Location
- Old Callywith Road Bodmin, Cornwall, PL31 2GT England 50°28′34″N 4°42′25″W﻿ / ﻿50.476°N 4.70683°W

Information
- Type: Further Education college
- Department for Education URN: 144740 Tables
- Ofsted: Reports
- Principal: Jon Grey
- Age range: 16-19
- Associated with: Truro and Penwith College
- Opened: September 2017
- Tagline: New College. New Courses. New Choice.
- Website: http://www.callywith.ac.uk/

= Callywith College =

Further education college in Cornwall, England

Callywith College is a further education college in Bodmin, Cornwall. The first all-new college in the UK for 20 years, it was created with the assistance of Truro and Penwith College to serve students aged 16–19 from mid, north and east Cornwall, and opened in September 2017.

==History==
League tables of educational results for 16- to 19-year-olds in Cornwall indicated that where students did not have easy access to either of Truro and Penwith College’s major campuses then outcomes for those students suffered. As 1500 students from mid and north Cornwall already spent between an hour and two hours each-way on a bus to reach the Truro College campus every day, the building of a new campus or college further north in Cornwall would reduce the time these students needed to spend travelling.
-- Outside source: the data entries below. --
(** * Top-K user aggregation: aggregator and api-server

    A shallow embedding of two Go services of the repository,
    [services/aggregator/main.go] (Redis-Bloom deduplication, in-memory
    counting, flush to the Cassandra counter table, Kafka offset commit)
    and [services/api-server/main.go] (the read endpoint
    [GET /users/{user_id}/topk]), together with the properties the
    specification states about them; then the aggregator before
    deduplication, the crawl worker ([services/crawl-worker/tasks/crawl.go])
    and the raw event processor ([services/raw-event-processor/main.go]),
    with further properties of the code. *)

From Stdlib Require Import ZArith Lia Ascii String DecimalString.
From Stdlib Require DecimalPos DecimalZ.
From stdpp Require Import gmap strings list fin_maps sorting.

Local Open Scope Z_scope.

Set Warnings "-clear-no-such-hyp".

(** ** Go's [int64] (and [int] on 64-bit targets) *)

Module Int64.
Definition min_int : Z := - 2 ^ 63.
Definition max_int : Z := 2 ^ 63 - 1.

(** Two's-complement wrap-around of a mathematical integer. *)
Definition wrap (z : Z) : Z := (z + 2 ^ 63) mod 2 ^ 64 - 2 ^ 63.

Definition add (a b : Z) : Z := wrap (a + b).

Definition in_range (z : Z) : Prop := min_int <= z <= max_int.
End Int64.

(** ** Errors: Go's [(value, error)] results *)

Inductive result (A : Type) : Type :=
| Ok (a : A)
| Err (msg : string).
Arguments Ok {A} a.
Arguments Err {A} msg.

(** ** Strings: the pieces of [strings], [strconv] and [fmt] the services use *)

Module GoStrings.
(** [strings.TrimPrefix]. *)
Fixpoint strip_prefix (p s : string) : option string :=
  match p, s with
  | EmptyString, _ => Some s
  | String a p', String b s' =>
      if Ascii.eqb a b then strip_prefix p' s' else None
  | String _ _, EmptyString => None
  end.

Definition TrimPrefix (s p : string) : string :=
  match strip_prefix p s with
  | Some rest => rest
  | None => s
  end.

(** [strings.Split s sep] for a one-byte separator: the fields between
    the separators, empty fields included. *)
Fixpoint split_on (sep : ascii) (cur : string) (s : string) : list string :=
  match s with
  | EmptyString => [String.rev cur]
  | String c s' =>
      if Ascii.eqb c sep then String.rev cur :: split_on sep EmptyString s'
      else split_on sep (String c cur) s'
  end.
(** C6. On an existing user, an update that gives only [age] stores that
    age and keeps the stored [username] and [gender], and one that gives
    only [username] stores it and keeps [age] and [gender].  Whatever the
    update endpoint is given, it leaves the set of stored ids and the
    [gender] stored under every id as they were. *)
Theorem update_frame (n : Z) (r : Main.Row) (db : Main.Database) :
  Main.positive_ids db → Main.users db !! n = Some r →
  (∀ a, 0 ≤ a ≤ 120 →
     let out := Main.app (request PUT ["users"; Py.str n]
                            (Some (update_json None (Some a)))) db in
     Main.users out.2 !! n
     = Some {| Main.row_username := Main.row_username r; Main.row_age := a;
               Main.row_gender := Main.row_gender r |})
  ∧ (∀ u, 1 ≤ Py.len u ≤ 50 →
     let out := Main.app (request PUT ["users"; Py.str n]
                            (Some (update_json (Some u) None))) db in
     Main.users out.2 !! n
     = Some {| Main.row_username := u; Main.row_age := Main.row_age r;
               Main.row_gender := Main.row_gender r |})
  ∧ (∀ params req,
     let db' := (Main.endpoint Main.update_user_endpoint params req db).2 in
     dom (Main.users db') = dom (Main.users db)
     ∧ ∀ i, Main.row_gender <$> Main.users db' !! i
            = Main.row_gender <$> Main.users db !! i).
Proof.
  intros Hpos Hr. pose proof (positive_id db n r Hpos Hr) as Hn.
  split; [|split].
  - intros a Ha out. subst out. unfold request, update_json.
    rewrite (app_put n r _ {| Main.UserUpdateRequest.username := None;
                              Main.UserUpdateRequest.age := Some a |}); [|done..|].
    + simpl. by rewrite lookup_insert_eq.
    + rewrite validate_update. by rewrite decide_True.
  - intros u Hu out. subst out. unfold request, update_json.
    rewrite (app_put n r _ {| Main.UserUpdateRequest.username := Some u;
                              Main.UserUpdateRequest.age := None |}); [|done..|].
    + simpl. by rewrite lookup_insert_eq.
    + rewrite validate_update. by rewrite decide_True.
  - intros params req db'. subst db'.
    destruct (update_endpoint_table params req db) as [->|(k & rk & data & _ & Hk & ->)];
      [done|]. split.
    + by apply dom_insert_lookup_L.
    + intros i. destruct (decide (k = i)) as [<-|Hne].
      * by rewrite lookup_insert_eq, Hk.
      * by rewrite lookup_insert_ne.
Qed.

Lemma update_frame_witness :
  (let out := Main.app (request PUT ["users"; Py.str 1]
                          (Some (update_json None (Some 21)))) kim_only in
   Main.users out.2 !! 1
   = Some {| Main.row_username := "kim"; Main.row_age := 21; Main.row_gender := male |})
  ∧ (let out := Main.app (request PUT ["users"; Py.str 1]
                            (Some (update_json (Some "kang") None))) kim_only in
     Main.users out.2 !! 1
     = Some {| Main.row_username := "kang"; Main.row_age := 20; Main.row_gender := male |}).
Proof.
  destruct (update_frame 1 kim_row kim_only positive_ids_kim_only eq_refl)
    as (Hage & Hname & _).
  split.
  - apply (Hage 21). lia.
  - apply (Hname "kang"). vm_compute. split; discriminate.
Defined.

(** ** Delete, then get *)

(** C5. Deleting a stored user succeeds, and fetching the same id
    afterwards is a 404. *)
Theorem delete_then_get (n : Z) (r : Main.Row) (db : Main.Database) :
  Main.positive_ids db → Main.users db !! n = Some r →
  let out := Main.app (request DELETE ["users"; Py.str n] None) db in
  out.1 = OK (Main.DetailContent ("User: " +:+ Py.str n +:+ ", Successfully Deleted."))
  ∧ (Main.app (request GET ["users"; Py.str n] None) out.2).1
    = NotFound "User not found".
Proof.
  intros Hpos Hr out. subst out. pose proof (positive_id db n r Hpos Hr) as Hn.
  unfold request. rewrite (app_delete n r) by done. split; [done|].
  rewrite app_get by done. simpl. by rewrite lookup_delete_eq.
Qed.

Lemma delete_then_get_witness :
  let out := Main.app (request DELETE ["users"; Py.str 1] None) kim_only in
  out.1 = OK (Main.DetailContent ("User: " +:+ Py.str 1 +:+ ", Successfully Deleted."))
  ∧ (Main.app (request GET ["users"; Py.str 1] None) out.2).1
    = NotFound "User not found".
Proof.
  apply (delete_then_get 1 kim_row kim_only).
  - apply positive_ids_kim_only.
  - reflexivity.
Defined.

Lemma list_users_fails_when_nonempty_witness :
  (Main.app (request GET ["users"] None) Main.empty_database).1
    = NotFound "No users found"
  ∧ (Main.app (request GET ["users"] None) kim_only).1 = InternalServerError.
Proof.
  split.
  - apply (list_users_fails_when_nonempty no_query None Main.empty_database). reflexivity.
  - apply (list_users_fails_when_nonempty no_query None kim_only).
    intros H. apply (f_equal (λ t, t !! 1)) in H. discriminate H.
Defined.

(** ** Validation *)

Lemma validate_create_valid (u : string) (a : Z) (g : string) :
  is_Some (Main.UserCreateRequest.validate (user_json u a g)) ↔ valid_user u a g.
Proof.
  rewrite validate_create. unfold valid_user.
  destruct (Gender.validate g) as [g'|] eqn:E.
  - apply gender_validate_Some in E as ->. case_decide as H.
    + split; [|by eexists]. intros _. destruct g'; simpl; intuition.
    + split; [by intros [? [=]]|]. intuition.
  - apply gender_validate_None in E as [? ?]. split; [by intros [? [=]]|]. intuition.
Qed.

Lemma users_validate_eq (j : JsonBody) :
  Users.UserCreate.validate j =
    (λ d, {| Users.UserCreate.username := Main.UserCreateRequest.username d;
             Users.UserCreate.age := Main.UserCreateRequest.age d;
             Users.UserCreate.gender := Main.UserCreateRequest.gender d |})
    <$> Main.UserCreateRequest.validate j.
Proof.
  unfold Users.UserCreate.validate, Main.UserCreateRequest.validate.
  destruct (j_username j), (j_age j), (j_gender j) as [g|]; try done.
  destruct (Gender.validate g); [|done]. by destruct (_ && _).
Qed.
This led to a consultation period, where Truro and Penwith College sought the views of the local community and received feedback and input from parents and students who might be hoping to attend the proposed college.

It was announced in February 2016 that Callywith College would be a free school under the EFA national funding formula, and supported by Truro and Penwith College. The college opened in September 2017.

Callywith College came to national attention in February 2019 when staff and 400 students had to spend a night in the college due to snow.

==Courses and admissions==
The college offers 30 A Levels, 13 vocational Level 3 Extended Diplomas, five Level 2 Progression courses and a Level 1 Progression course.

==Results==
In 2019 there was a 100% pass rates across all A Levels and Extended Diplomas. On 27 A Level courses, 83% scored grade A*-C. Subjects including A Level biology, chemistry, maths, Spanish, photography, fine art, geography and psychology saw over 50% of students achieving A*-B.

In 2020 A Level students at the college achieved a 99.3% overall pass rate overall, with 83% of entries being awarded A*-C grades. Extended Diploma students achieved a 100% pass rate with 44% achieving distinction grades or higher.

In 2020 it was rated 'outstanding' by Ofsted and the top sixth form college in England by the Department for Education’s Education and Skills Funding Agency.